Yang resigned her position as the United States Attorney for the Central District of California on November 11, 2006, to join Gibson, Dunn & Crutcher LLP. Senator Dianne Feinstein (D-CA) has raised questions about Yang's departure in light of the subsequent firing of seven US Attorneys. Yang's office had opened an investigation into the relationship between Rep. Jerry Lewis (R-CA) and a lobbyist five months before she left to join the law firm that represented Rep. Lewis. Yang has denied that any pressure was put on her to resign.

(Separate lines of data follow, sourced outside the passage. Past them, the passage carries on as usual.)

(** What [JSON.stringify] writes for a task, read back by [JSON.parse]: the
    properties in the order in which [addTask] builds them. *)
Definition toObject (t : Task) : JsObject :=
  [ ("id", JStr (id t)); ("text", JStr (text t));
    ("completed", JBool (completed t)); ("createdAt", JStr (createdAt t));
    ("priority", JStr (priorityString (priority t)));
    ("tags", JArr (map JStr (tags t)));
    ("timeSpent", JNum (timeSpent t));
    ("isTimerRunning", JBool (isTimerRunning t)) ]%string.

(** [localStorage], seen through [JSON.parse]: the parsed array held under
    each key that holds a collection. *)
Definition Storage : Type := string -> option (list JsObject).

(** [localStorage.setItem(k, JSON.stringify(v))]. *)
Definition setItem (k : string) (v : list JsObject) (st : Storage) : Storage :=
  fun k' => if String.eqb k' k then Some v else st k'.

(** The persistence effect: with a user logged in, the collection is written
    under the key of that user; otherwise nothing is written. *)
Definition persistTasks (currentUser : option User) (ts : list JsObject)
    (st : Storage) : Storage :=
  match currentUser with
  | Some _ =>
      if isEmpty (userStorageKey currentUser) then st
      else setItem (userStorageKey currentUser) ts st
  | None => st
  end.

(** The identifier an event is aimed at. *)
Definition target (o : Op) : option string :=
  match o with
  | ToggleComplete i | ToggleTimer i | Edit i _ | Delete i => Some i
  | Create _ _ _ | ClearCompleted | Tick => None
  end.

Definition hasId (i : string) (t : Task) : bool := String.eqb (id t) i.

(** Every [Create] of the sequence comes with an identifier that no task of
    the collection has at that moment. *)
Definition freshCreate (o : Op) (ts : list Task) : bool :=
  match o with
  | Create _ uuid _ => negb (existsb (hasId uuid) ts)
  | _ => true
  end.

Fixpoint freshRun (ops : list Op) (ts : list Task) : bool :=
  match ops with
  | [] => true
  | o :: r => freshCreate o ts && freshRun r (step o ts)
  end.

(** A task with [n] more seconds on its timer. *)
Definition addSeconds (n : Z) (t : Task) : Task :=
  mkTask (id t) (text t) (completed t) (createdAt t) (priority t) (tags t)
         (timeSpent t + n) (isTimerRunning t).

(** The events that rewrite tasks where they stand. *)
Definition inPlace (o : Op) : bool :=
  match o with
  | ToggleComplete _ | ToggleTimer _ | Edit _ _ | Tick => true
  | Create _ _ _ | Delete _ | ClearCompleted => false
  end.

(** A task with the given time on its timer. *)
Definition withTime (z : Z) (t : Task) : Task :=
  mkTask (id t) (text t) (completed t) (createdAt t) (priority t) (tags t)
         z (isTimerRunning t).

(** [n] more seconds keep the time of [t] among the integers that the
    addition of numbers handles exactly. *)
Definition exactFor (n : nat) (t : Task) : Prop :=
  - TWO53 <= timeSpent t /\ timeSpent t + Z.of_nat n <= TWO53.

(** A running task whose timer stands at 2^53 seconds. *)
Definition marathon : Task :=
  mkTask "id-8" "Marathon" false "2026-11-02T08:00:00.000Z" LOW [] TWO53 true.

(** Whether a text occurs inside another one. *)
Fixpoint occursIn (k s : string) : bool :=
  String.prefix k s ||
  match s with
  | EmptyString => false
  | String _ r => occursIn k r
  end.

(* ================================================================== *)
(** * Part II. Properties *)
(* ================================================================== *)

Local Open Scope string_scope.

(** ** Strings *)

Lemma isEmpty_true (s : string) : isEmpty s = true <-> s = "".
Proof. destruct s; simpl; split; congruence. Qed.

Lemma isEmpty_false (s : string) : isEmpty s = false <-> s <> "".
Proof. destruct s; simpl; split; congruence. Qed.

Lemma stripStart_all (p : ascii -> bool) (s : string) :
  (forall c, p c = true) -> stripStart p s = "".
Proof.
  intros Hp; induction s as [|c r IH]; simpl; [reflexivity|].
  now rewrite Hp.
Qed.

Lemma trim_allWhite (s : string) : allWhite s = true -> trim s = "".
Proof.
  unfold trim, strip.
  induction s as [|c r IH]; simpl; [reflexivity|].
  intros H; apply andb_true_iff in H as [Hc Hr].
  rewrite Hc. now apply IH.
Qed.

Lemma lowerChar_upperChar (c : ascii) : lowerChar (upperChar c) = lowerChar c.
Proof.
  destruct c as [[] [] [] [] [] [] [] []]; reflexivity.
Qed.

Lemma lowerChar_idem (c : ascii) : lowerChar (lowerChar c) = lowerChar c.
Proof.
  destruct c as [[] [] [] [] [] [] [] []]; reflexivity.
Qed.

Lemma toLowerCase_toUpperCase (s : string) :
  toLowerCase (toUpperCase s) = toLowerCase s.
Proof.
  induction s as [|c r IH]; simpl; [reflexivity|].
  unfold toLowerCase, toUpperCase in *; simpl.
  now rewrite lowerChar_upperChar, IH.
Qed.

Lemma toLowerCase_idem (s : string) :
  toLowerCase (toLowerCase s) = toLowerCase s.
Proof.
  induction s as [|c r IH]; simpl; [reflexivity|].
  unfold toLowerCase in *; simpl.
  now rewrite lowerChar_idem, IH.
Qed.

(** ** Numbers *)

Section Numbers.

Local Open Scope Z_scope.

Lemma TWO53_pow : TWO53 = 2 ^ 53.
Proof. reflexivity. Qed.

(** The shape of the rounding from 2^53 on. *)
Lemma roundMagnitude_shape (a : Z) :
  TWO53 <= a ->
  exists e q r q',
    e = Z.log2 a - 52 /\ 1 <= e /\
    a = q * 2 ^ e + r /\ 0 <= r < 2 ^ e /\
    2 ^ 52 <= q < 2 ^ 53 /\
    q <= q' <= q + 1 /\
    roundMagnitude a = q' * 2 ^ e.
Proof.
  intros Ha.
  assert (Hpos : 0 < a) by (unfold TWO53 in Ha; lia).
  pose proof (Z.log2_spec a Hpos) as [Hlo Hhi].
  assert (Hk : 53 <= Z.log2 a).
  { apply Z.log2_le_pow2; [lia|]. rewrite <- TWO53_pow. exact Ha. }
  set (e := Z.log2 a - 52) in *.
  assert (He : 1 <= e) by (unfold e; lia).
  assert (Hp : 0 < 2 ^ e) by (apply Z.pow_pos_nonneg; lia).
  assert (Hk1 : 2 ^ Z.log2 a = 2 ^ 52 * 2 ^ e).
  { rewrite <- Z.pow_add_r by lia. f_equal. unfold e. lia. }
  assert (Hk2 : 2 ^ Z.succ (Z.log2 a) = 2 ^ 53 * 2 ^ e).
  { rewrite <- Z.pow_add_r by lia. f_equal. unfold e. lia. }
  pose proof (Z.div_mod a (2 ^ e) ltac:(lia)) as Hdm.
  pose proof (Z.mod_pos_bound a (2 ^ e) Hp) as Hr.
  exists e, (a / 2 ^ e), (a mod 2 ^ e).
  assert (Hq : 2 ^ 52 <= a / 2 ^ e < 2 ^ 53).
  { split.
    - apply Z.div_le_lower_bound; [lia|]. rewrite Z.mul_comm. lia.
    - apply Z.div_lt_upper_bound; [lia|]. rewrite Z.mul_comm. lia. }
  unfold roundMagnitude. apply Z.ltb_ge in Ha. rewrite Ha. fold e.
  cbv zeta.
  destruct (a mod 2 ^ e <? 2 ^ (e - 1)).
  - exists (a / 2 ^ e). repeat split; try lia.
  - destruct (2 ^ (e - 1) <? a mod 2 ^ e).
    + exists (a / 2 ^ e + 1). repeat split; try lia.
    + destruct (Z.even (a / 2 ^ e)).
      * exists (a / 2 ^ e). repeat split; try lia.
      * exists (a / 2 ^ e + 1). repeat split; try lia.
Qed.

Lemma roundMagnitude_small (a : Z) : a < TWO53 -> roundMagnitude a = a.
Proof. intros H. unfold roundMagnitude. apply Z.ltb_lt in H. now rewrite H. Qed.

Lemma roundMagnitude_TWO53 : roundMagnitude TWO53 = TWO53.
Proof. reflexivity. Qed.

Lemma pow2_ge_2 (e : Z) : 1 <= e -> 2 <= 2 ^ e.
Proof.
  intros He. change 2 with (2 ^ 1) at 1. apply Z.pow_le_mono_r; lia.
Qed.

(** A multiple of a power of two with a factor of 53 bits is a double. *)
Lemma roundMagnitude_multiple (c e : Z) :
  0 <= e -> 2 ^ 52 <= c < 2 ^ 53 ->
  roundMagnitude (c * 2 ^ e) = c * 2 ^ e.
Proof.
  intros He Hc.
  assert (Hp : 0 < 2 ^ e) by (apply Z.pow_pos_nonneg; lia).
  destruct (Z.eq_dec e 0) as [->|Hne].
  - rewrite Z.pow_0_r, Z.mul_1_r. apply roundMagnitude_small.
    rewrite TWO53_pow. lia.
  - assert (He1 : 1 <= e) by lia.
    pose proof (pow2_ge_2 e He1) as H2.
    assert (Hlog : Z.log2 (c * 2 ^ e) = 52 + e).
    { apply Z.log2_unique; [lia|]. split.
      - rewrite Z.pow_add_r by lia. apply Z.mul_le_mono_nonneg_r; lia.
      - replace (Z.succ (52 + e)) with (53 + e) by lia.
        rewrite Z.pow_add_r by lia. apply Z.mul_lt_mono_pos_r; lia. }
    unfold roundMagnitude.
    assert (Hbig : (c * 2 ^ e <? TWO53) = false).
    { apply Z.ltb_ge. rewrite TWO53_pow.
      change (2 ^ 53) with (2 ^ 52 * 2). nia. }
    rewrite Hbig, Hlog. replace (52 + e - 52) with e by lia.
    cbv zeta. rewrite Z.mod_mul by lia. rewrite Z.div_mul by lia.
    assert (Hh : (0 <? 2 ^ (e - 1)) = true).
    { apply Z.ltb_lt. apply Z.pow_pos_nonneg; lia. }
    now rewrite Hh.
Qed.

Lemma roundMagnitude_idem (a : Z) :
  roundMagnitude (roundMagnitude a) = roundMagnitude a.
Proof.
  destruct (Z_lt_le_dec a TWO53) as [Hs|Hb].
  - now rewrite !(roundMagnitude_small a Hs).
  - destruct (roundMagnitude_shape a Hb)
      as [e [q [r [q' [He [He1 [Ha [Hr [Hq [Hq' ->]]]]]]]]]].
    destruct (Z.eq_dec q' (2 ^ 53)) as [->|Hne].
    + replace (2 ^ 53 * 2 ^ e) with (2 ^ 52 * 2 ^ (e + 1)).
      * apply roundMagnitude_multiple; lia.
      * rewrite (Z.pow_add_r 2 e 1) by lia.
        change (2 ^ 53) with (2 ^ 52 * 2 ^ 1). ring.
    + apply roundMagnitude_multiple; lia.
Qed.

Lemma roundMagnitude_nonneg (a : Z) : 0 <= a -> 0 <= roundMagnitude a.
Proof.
  intros H0. destruct (Z_lt_le_dec a TWO53) as [Hs|Hb].
  - now rewrite (roundMagnitude_small a Hs).
  - destruct (roundMagnitude_shape a Hb)
      as [e [q [r [q' [He [He1 [Ha [Hr [Hq [Hq' ->]]]]]]]]]].
    assert (0 < 2 ^ e) by (apply Z.pow_pos_nonneg; lia). nia.
Qed.

(** A double from 2^53 on is a multiple of the spacing of its binade. *)
Lemma double_multiple (m : Z) :
  TWO53 <= m -> roundMagnitude m = m ->
  exists c, m = c * 2 ^ (Z.log2 m - 52).
Proof.
  intros Hb Hd.
  destruct (roundMagnitude_shape m Hb)
    as [e [q [r [q' [He [He1 [Ha [Hr [Hq [Hq' Hm]]]]]]]]]].
  exists q'. rewrite <- He. congruence.
Qed.

(** Rounding [m + 1] never goes below a double [m]. *)
Lemma roundMagnitude_up (m : Z) :
  0 <= m -> roundMagnitude m = m -> m <= roundMagnitude (m + 1).
Proof.
  intros H0 Hd.
  destruct (Z_lt_le_dec (m + 1) TWO53) as [Hs|Hb].
  - rewrite (roundMagnitude_small _ Hs). lia.
  - destruct (roundMagnitude_shape (m + 1) Hb)
      as [e [q [r [q' [He [He1 [Ha [Hr [Hq [Hq' ->]]]]]]]]]].
    assert (Hp : 0 < 2 ^ e) by (apply Z.pow_pos_nonneg; lia).
    pose proof (pow2_ge_2 e He1) as H2.
    assert (Hr1 : r <= 1); [|nia].
    destruct (Z_lt_le_dec m TWO53) as [Hms|Hmb].
    + (* m + 1 = 2^53 *)
      assert (Hm : m + 1 = TWO53) by lia.
      rewrite Hm in He. change (Z.log2 TWO53) with 53 in He.
      subst e. rewrite Hm in Ha. change (2 ^ (53 - 52)) with 2 in *.
      unfold TWO53 in Ha. lia.
    + destruct (double_multiple m Hmb Hd) as [c Hc].
      assert (Hm0 : 0 < m) by (unfold TWO53 in Hmb; lia).
      pose proof (Z.log2_spec m Hm0) as [Hlo Hhi].
      pose proof (Z.log2_spec (m + 1) ltac:(lia)) as [Hlo' Hhi'].
      assert (Hle : Z.log2 m <= Z.log2 (m + 1))
        by (apply Z.log2_le_mono; lia).
      destruct (Z.eq_dec (Z.log2 m) (Z.log2 (m + 1))) as [Heq|Hneq].
      * (* the same binade: m is a multiple of 2^e *)
        rewrite Heq, <- He in Hc.
        assert (Hrq : r = 1 + (c - q) * 2 ^ e) by lia.
        assert (c - q = 0) by nia. lia.
      * (* m + 1 is the power of two that opens the next binade *)
        assert (Hlt : Z.succ (Z.log2 m) <= Z.log2 (m + 1)) by lia.
        assert (Hpw : 2 ^ Z.succ (Z.log2 m) <= 2 ^ Z.log2 (m + 1))
          by (apply Z.pow_le_mono_r; lia).
        assert (Hm1 : m + 1 = 2 ^ Z.log2 (m + 1)) by lia.
        assert (Hk : 2 ^ Z.log2 (m + 1) = 2 ^ 52 * 2 ^ e).
        { rewrite <- Z.pow_add_r by lia. f_equal. lia. }
        assert (Hrq : r = (2 ^ 52 - q) * 2 ^ e) by lia.
        assert (2 ^ 52 - q = 0) by nia. lia.
Qed.

(** Rounding [m - 1] never goes above a double [m]. *)
Lemma roundMagnitude_down (m : Z) :
  1 <= m -> roundMagnitude m = m -> roundMagnitude (m - 1) <= m.
Proof.
  intros H1 Hd.
  destruct (Z_lt_le_dec (m - 1) TWO53) as [Hs|Hb].
  - rewrite (roundMagnitude_small _ Hs). lia.
  - destruct (roundMagnitude_shape (m - 1) Hb)
      as [e [q [r [q' [He [He1 [Ha [Hr [Hq [Hq' ->]]]]]]]]]].
    assert (Hp : 0 < 2 ^ e) by (apply Z.pow_pos_nonneg; lia).
    assert (Hmb : TWO53 <= m) by lia.
    destruct (double_multiple m Hmb Hd) as [c Hc].
    assert (Hle : Z.log2 (m - 1) <= Z.log2 m)
      by (apply Z.log2_le_mono; lia).
    set (d := Z.log2 m - Z.log2 (m - 1)) in *.
    assert (Hsplit : 2 ^ (Z.log2 m - 52) = 2 ^ d * 2 ^ e).
    { rewrite <- Z.pow_add_r by (unfold d; lia). f_equal. unfold d. lia. }
    rewrite Hsplit in Hc.
    assert (Hd0 : 0 < 2 ^ d) by (apply Z.pow_pos_nonneg; unfold d; lia).
    set (c' := c * 2 ^ d) in *.
    assert (Hc' : m = c' * 2 ^ e) by (unfold c'; lia).
    assert (q + 1 <= c') by nia.
    nia.
Qed.

Lemma roundDouble_nonneg (y : Z) : 0 <= y -> roundDouble y = roundMagnitude y.
Proof.
  intros H. unfold roundDouble. destruct (Z.eq_dec y 0) as [->|Hne].
  - reflexivity.
  - rewrite Z.sgn_pos, Z.abs_eq by lia. lia.
Qed.

Lemma roundDouble_neg (y : Z) : y < 0 -> roundDouble y = - roundMagnitude (- y).
Proof.
  intros H. unfold roundDouble. rewrite Z.sgn_neg, Z.abs_neq by lia. lia.
Qed.

Lemma roundDouble_idem (y : Z) : roundDouble (roundDouble y) = roundDouble y.
Proof.
  destruct (Z_lt_le_dec y 0) as [Hn|Hp].
  - rewrite (roundDouble_neg y Hn).
    pose proof (roundMagnitude_nonneg (- y) ltac:(lia)) as H0.
    destruct (Z.eq_dec (roundMagnitude (- y)) 0) as [->|Hne]; [reflexivity|].
    rewrite roundDouble_neg by lia.
    now rewrite Z.opp_involutive, roundMagnitude_idem.
  - rewrite (roundDouble_nonneg y Hp).
    rewrite roundDouble_nonneg by now apply roundMagnitude_nonneg.
    apply roundMagnitude_idem.
Qed.

Lemma isDouble_spec (x : Z) : isDouble x = true <-> roundDouble x = x.
Proof. unfold isDouble. apply Z.eqb_eq. Qed.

| 2006 dismissal of U.S. attorneys controversy |
| Timeline; Summary of attorneys; Congressional hearings; List of dismissed attorneys; All related articles; |

===Los Angeles Police Commission===
On August 13, 2009, Los Angeles Mayor Antonio Villaraigosa nominated Yang to a vacancy on the Los Angeles Police Commission. She will have a role in guiding the department past the end of the post-Rampart scandal consent decree and in selecting a new police chief to replace outgoing Chief William Bratton. Villaraigosa cited her "extensive law enforcement credentials" in making the selection.

===Private law practice===
After leaving the US Attorney's office, Yang became a partner at Gibson, Dunn & Crutcher’s Los Angeles office, becoming Co-Chair of the firm's Crisis Management Practice Group and the White Collar Defense and Investigations Practice Group.